Arrived in Harbin with approx. 1.5 hrs delay. The small airport was packed with people. More flights seemed to have arrived at the same time. Finding my luggage was a challenge due to all them people pushing and shoving, but I eventuelle did, just shoving and pushing back. Unfortunately, even in first class luggage somebody transported something which was leaking big time! Now one of my bags – and everything in it – is smelling very much… fishy…sorry to everyone around me now!

The airport is some 46 km away from the city and I went straight to the taxi row and showed the first taxi driver the addresse of the hostel in Chinese. Handy feature that is in the booking.com app, let me tell you!

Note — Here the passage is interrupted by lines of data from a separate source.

(* ===== verification/Memory.v ===== *)
(** * The memory of a room

    crates/server/src/store/memory.rs: a short text that is replaced and a long
    one that only grows, with the entries it was made of; what of it is handed to
    an agent that wakes, and the pages of its entries. *)

From Stdlib Require Import Ascii.
From Stdlib Require String.
From S2P Require Import Prelude Text Protocol StoreApi Sql Tables Hub Access Identity Boot.

Open Scope loca_scope.

(** @src store/memory.rs const SHORT_MEMORY_MAX_BYTES *)
Definition SHORT_MEMORY_MAX_BYTES : nat := 4 * 1024.
(** @src store/memory.rs const LONG_MEMORY_ENTRY_MAX_BYTES *)
Definition LONG_MEMORY_ENTRY_MAX_BYTES : nat := 8 * 1024.
(** @src store/memory.rs const LONG_MEMORY_SOFT_BYTES *)
Definition LONG_MEMORY_SOFT_BYTES : N := 32 * 1024.
(** @src store/memory.rs const LONG_MEMORY_HARD_BYTES *)
Definition LONG_MEMORY_HARD_BYTES : N := 64 * 1024.

(** @src store.rs enum MemoryWriteError *)
Inductive MemoryWriteError : Type :=
  | MwPersistenceUnavailable
  | MwOwnerUnassigned
  | MwNotOwner
  | MwShortTooLarge
  | MwEntryTooLarge
  | MwLongTooLarge
  | MwStorage.
#[global] Instance MemoryWriteError_eq_dec : EqDecision MemoryWriteError.
Proof. solve_decision. Defined.

(** @src store.rs enum MemoryReadError *)
Inductive MemoryReadError : Type :=
  | MrPersistenceUnavailable
  | MrNotConfigured
  | MrInvariantViolation
  | MrStorage.

(** @src store.rs struct MemoryActor *)
Record MemoryActor : Type := mkMemoryActor {
  ma_name : string;
  ma_principal_id : option string;
  ma_allow_legacy_name : bool;
}.

(** Two line feeds stand between the entries of the long text. *)
Definition separator : string := String (ascii_of_N 10) (String (ascii_of_N 10) EmptyString).
Definition join_entries (texts : list string) : string := String.concat separator texts.

Definition bytes_N (s : string) : N := N.of_nat (String.length s).

Section memory.
Implicit Types t : Tables.

(** [WHERE room = ?1 ORDER BY id] *)
Definition room_entries t (room : string) : list (N * EntryRow) :=
  sort_by_N fst (List.filter (fun e => bool_decide (me_room e.2 = room)) (map_to_list (t_entries t))).
Definition entry_texts (entries : list (N * EntryRow)) : list string := map (fun e => me_text e.2) entries.

(** ** Reading *)

(** @src store/memory.rs fn loca_memory_version *)
Definition db_loca_memory_version t (room : string) : N := default 0%N (mm_version <$> t_memory t !! room).
(** @src main.rs fn handle_client_frame *)
Definition handle_client_frame p (is_admin has_session : bool) (frame : option ClientFrame) h : Hub St :=
  if wp_watch_only p then h
  else
    match frame with
    | Some (CF_Send target text reply_to op_id) =>
        if h_require_sessions h && negb has_session then h
        else if negb (str_is_empty (trim text))
                && match op_id with Some id => (String.length id <=? 128)%nat | None => true end
        then (post (wp_room p)
                (mkPostMessage Say (wp_name p) (wp_kind p) target text reply_to op_id [])
                false (wp_identity p) h).1
        else h
    | Some (CF_Control cmd) => if is_admin then control (wp_room p) cmd h else h
    | Some (CF_Typing on) => typing (wp_room p) (wp_name p) on h
    | None => h
    end.

(** @src main.rs:1628-1643 ws_session *)
Definition on_text (frame : option ClientFrame) s h : Hub St * Socket :=
  let p := so_params s in
  let '(h, allowed) := ws_allowed (wp_credentials p) (wp_room p) (wp_name p) h in
  if negb allowed then ws_break false s h
  else
    let '(h, admin) := ws_is_admin (wp_credentials p) h in
    let '(h, session) := live_session (wp_credentials p) h in
    (handle_client_frame p admin (negb (is_none session)) frame h, s).

(** The closing handshake, and the seat, unless a newer connection has it. *)
(** @src main.rs:1649-1656 ws_session *)
Definition on_closing (evicted : bool) s h : Hub St * Socket :=
  let p := so_params s in
  ((if wp_watch_only p || evicted then h else leave (wp_room p) (wp_identity p) h),
   with_so_stage Ended (with_so_sink (sink_send OutClose (so_sink s)).1 s)).

(** One step of a session; an event its stage does not wait for is none. *)
(** @src main.rs fn ws_session *)
Definition ws_step (e : WsEvent) s h : Hub St * Socket :=
  match so_stage s, e with
  | Greeting, EvContinue => greet_memory s h
  | Outbox, EvContinue => greet_care (care_to_replay s h) s h
  | Replaying care, EvContinue => greet_care care s h
  | Backlog, EvContinue => greet (SF_History (so_history s)) Roster s h
  | Roster, EvContinue => greet_roster s h
  | Looping, EvFrame now frame => on_frame now frame s h
  | Looping, (EvLagged | EvBusClosed | EvGone) => ws_break false s h
  | Looping, EvPing => on_ping s h
  | Looping, EvDeadline now => on_deadline now s h
  | Looping, EvText frame => on_text frame s h
  | Closing evicted, EvContinue => on_closing evicted s h
  | _, _ => (h, s)
  end.
Definition ws_run (l : list WsEvent) (hs : Hub St * Socket) : Hub St * Socket :=
  foldl (fun hs e => ws_step e hs.2 hs.1) hs l.
End session.

(** ** The socket of the lobby

    routes/lobby.rs: presence and routing for the holder of a membership. *)

(** What the lobby's socket still has to send before its loop, or where it is. *)
Inductive LobbyStage : Type :=
  | LobbyReady (snapshot : list Invite)
  | LobbyCalling (calls : list Invite)
  | LobbyLooping
  | LobbyEnded.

I had booked 3 nights at the Harbin Longmen Capsule Hostel. It was cheap with CNY 118 per night. All other hotels in Harbin had rediculously high prices this time of the year. I arrived way after midnight, but they waited for me, having 24 h reception anyway. The guy spoke no English whatsoever, but he had a translater mobile app. He talked into it in Chinese and it talked back in at least understandable English. Check in was quick and before I could think I was in my capsule and asleep.
The hostel is very comfortable, clean and friendly, located right in the centre of the city. In my female dorm room there were 8 capsules. They look very futuristic, but are perfect. Very spacious with all features you need – lights, AC, fire extinguisher, socket for chargers, safe box, hooks, shelves and the door locks from inside or outside automatically.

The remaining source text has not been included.